Using Stata in Quarto

Interactive notebooks with nbstata

Published

January 1, 2025

Standard Stata workflows separate code from documentation. You run .do files, check console output, save tables as .tex files. When exploring data or testing specifications, you end up with scattered output and unclear provenance.

Quarto with nbstata offers a different approach for research exploration: code, results, and narrative in self-contained HTML reports. Run regressions, generate tables, document findings - all in one file that you can share with collaborators or publish online.

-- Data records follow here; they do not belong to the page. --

(** * Sunshine-list pipeline: canonicalisation, identity linkage, cohort metrics

  A shallow embedding of the Python scripts under [API/scripts]:
  - [normalize_employers.py], [normalize_jobs.py]: [normalize_string],
    [infer_family] and the steps of [main];
  - [link_persons.py]: [fast_link_persons];
  - [generate_analytics_complex.py]: [generate_employer_metrics];
  - [generate_analytics_basic.py]: [generate_top_earners];
  - [generate_analytics_sector.py]: the sector key;
  - [generate_alias_suggestions.py]: [normalize_for_comparison],
    [find_similar_employers];
  - [validate_data.py]: the four checks and the issue counts;
  - [ingest.py]: [clean_currency], [process_file] and the module-level loop;
  - [run_pipeline.py]: [run_stage] and [main].

  Data frames are lists of records, in row order.  Python [str] values are
  modelled as lists of 8-bit characters ([ascii]) and the texts are ASCII
  texts: the character classes, [upper], [lower] and [title] are those of
  Python on ASCII characters.  A float is a rational number, an infinity
  or NaN. *)

From Stdlib Require Import List Bool Arith ZArith QArith Lia.
From Stdlib Require Import Ascii String DecimalString.
From Stdlib Require Import DecimalNat Permutation Sorted.
Import ListNotations.

Set Implicit Arguments.

(** ** Python string primitives *)

Module PyStr.

Definition chars := list ascii.

Definition code (c : ascii) : nat := nat_of_ascii c.

Definition in_range (lo hi : nat) (c : ascii) : bool :=
  (lo <=? code c) && (code c <=? hi).

(** [A-Z], [0-9] and [a-z]. *)
Definition is_AZ : ascii -> bool := in_range 65 90.
Definition is_digit : ascii -> bool := in_range 48 57.
Definition is_az : ascii -> bool := in_range 97 122.

(** Whitespace as [str.split()], [str.strip()] and the regex class [\s]
    see it in ASCII text: TAB LF VT FF CR, the separators 0x1c-0x1f, and
    the space. *)
Definition is_space (c : ascii) : bool :=
  in_range 9 13 c || in_range 28 32 c.

Definition space : ascii := " "%char.

(** [str.upper()] on ASCII text, character by character. *)
Definition upper_char (c : ascii) : ascii :=
  if is_az c then ascii_of_nat (code c - 32) else c.

Definition upper (s : chars) : chars := map upper_char s.

(** [re.sub(r'[^...]', '', s)] for a character class given as the
    predicate [keep] of the characters the class lets through. *)
Definition re_sub_drop (keep : ascii -> bool) (s : chars) : chars :=
  filter keep s.

(** [s.split()]: the maximal runs of non-whitespace characters. *)
Fixpoint split (s : chars) : list chars :=
  match s with
  | [] => []
  | c :: r =>
      if is_space c then split r
      else match r with
           | [] => [[c]]
           | d :: _ =>
               if is_space d then [c] :: split r
               else match split r with
                    | w :: ws => (c :: w) :: ws
                    | [] => [[c]]
                    end
           end
  end.

(** [" ".join(ws)]. *)
Fixpoint join (ws : list chars) : chars :=
  match ws with
  | [] => []
  | [w] => w
  | w :: ws' => w ++ space :: join ws'
  end.

Fixpoint starts_with (p s : chars) : bool :=
  match p, s with
  | [], _ => true
  | _ :: _, [] => false
  | a :: p', b :: s' => Ascii.eqb a b && starts_with p' s'
  end.

(** [s.replace(old, new)] for a non-empty [old]: occurrences are found
    left to right and do not overlap; the replaced text is not scanned
    again.  [skip] counts the characters of a matched occurrence that are
    still to be passed over. *)
Fixpoint replace_from (old new : chars) (skip : nat) (s : chars) : chars :=
  match s with
  | [] => []
  | c :: r =>
      match skip with
      | S k => replace_from old new k r
      | O =>
          if starts_with old s
          then new ++ replace_from old new (List.length old - 1) r
          else c :: replace_from old new 0 r
      end
  end.

Definition replace (old new s : chars) : chars := replace_from old new 0 s.

(** [s.strip()]. *)
Fixpoint lstrip (s : chars) : chars :=
  match s with
  | c :: r => if is_space c then lstrip r else s
  | [] => []
  end.

Definition rstrip (s : chars) : chars := rev (lstrip (rev s)).

Definition strip (s : chars) : chars := rstrip (lstrip s).

Definition of_string (s : string) : chars := list_ascii_of_string s.
Definition to_string (s : chars) : string := string_of_list_ascii s.

(** A word as [split] yields them: non-empty and free of whitespace. *)
Definition wordy (w : chars) : Prop :=
  w <> [] /\ Forall (fun c => is_space c = false) w.

(** Single-spaced, trimmed text: what [" ".join(s.split())] returns. *)
Definition single_spaced (s : chars) : Prop :=
  exists ws, Forall wordy ws /\ s = join ws.

(** *** Vocabulary of the statements *)

(** [old in s]: [old] occurs in [s] as a substring ([old] non-empty). *)
Fixpoint occurs (old s : chars) : bool :=
  match s with
  | [] => false
  | _ :: r => starts_with old s || occurs old r
  end.

(** Single-spaced, trimmed text, read off the characters: the text is
    empty or starts with a character that is no whitespace, and every
    whitespace character in it is one space followed by more such
    text. *)
Fixpoint tidy (s : chars) : bool :=
  match s with
  | [] => true
  | c :: r =>
      negb (is_space c) &&
      match r with
      | [] => true
      | d :: r' =>
          if is_space d
          then Ascii.eqb d space
               && match r' with [] => false | _ :: _ => tidy r' end
          else tidy r
      end
  end.

(** The two texts of [s.replace(' / ', '/')]. *)
Definition spaced_slash : chars := of_string " / ".

Definition slash : chars := of_string "/".

End PyStr.

(** ** [normalize_employers.py] *)

Module normalize_employers.
Import PyStr.

(** The class [A-Z0-9\s-] of the pattern [[^A-Z0-9\s-]]. *)
Definition keep (c : ascii) : bool :=
  is_AZ c || is_digit c || is_space c || Ascii.eqb c "-"%char.

Definition normalize_chars (s : chars) : chars :=
  let s := upper s in
  let s := re_sub_drop keep s in
  join (split s).

(** [normalize_string] on a [str] argument. *)
Definition normalize_string (s : string) : string :=
  to_string (normalize_chars (of_string s)).

(** The argument as Python passes it: any object; a non-[str] one gives
    the empty string. *)
Inductive pyarg := Str (s : string) | NotStr.

Definition normalize_string_any (x : pyarg) : string :=
  match x with
  | NotStr => ""%string
  | Str s => normalize_string s
  end.

(** The alias table [dict(zip(aliases['raw'], aliases['canonical']))]: the
    keys in the order they first occur; a later row of the file replaces
    the value of an earlier row with the same raw text.  The rows are
    those of an alias file that has a text in both columns of every
    row. *)
Definition dict := list (string * string).

Fixpoint dict_set (k v : string) (d : dict) : dict :=
  match d with
  | [] => [(k, v)]
  | (k', v') :: t =>
      if String.eqb k' k then (k', v) :: t else (k', v') :: dict_set k v t
  end.

Definition dict_zip (rows : list (string * string)) : dict :=
  fold_left (fun d kv => dict_set (fst kv) (snd kv) d) rows [].

(** [alias_map.get(k)] *)
Definition dict_get (d : dict) (k : string) : option string :=
  option_map snd (find (fun kv => String.eqb (fst kv) k) d).

(** Steps 1 to 3 of [main] for one value of the [employer] column:
    [employer_clean], the alias of the raw text where the alias file exists
    and lists it, and the final [normalize_string].  [aliases] is [None]
    when the alias file does not exist. *)
Definition employer_clean (employer : string) : string :=
  normalize_string employer.

Definition employer_canonical (aliases : option (list (string * string)))
    (employer : string) : string :=
  let mapped :=
    match aliases with
    | Some rows =>
        match dict_get (dict_zip rows) employer with
        | Some c => c
        | None => employer_clean employer
        end
    | None => employer_clean employer
    end in
  normalize_string mapped.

This is particularly useful for:

This isn’t for journal submissions (those use LaTeX). It’s for the exploratory work that happens before you know what’s publication-ready.

Requirements: Stata 17+ (when Stata added Python integration), Python 3.7+, Quarto.

nbstata is a Jupyter kernel providing native Stata cells with syntax highlighting, inline code evaluation, and enhanced data exploration commands (%browse, %head, %tail).

Installation

You need Stata 17+, Python 3.7+, and Quarto (download here).

The key challenge: Quarto doesn’t automatically detect your Python environment. You need to tell it which Python installation has Jupyter. The cleanest approach: install nbstata where Jupyter already works, then point Quarto to that Python.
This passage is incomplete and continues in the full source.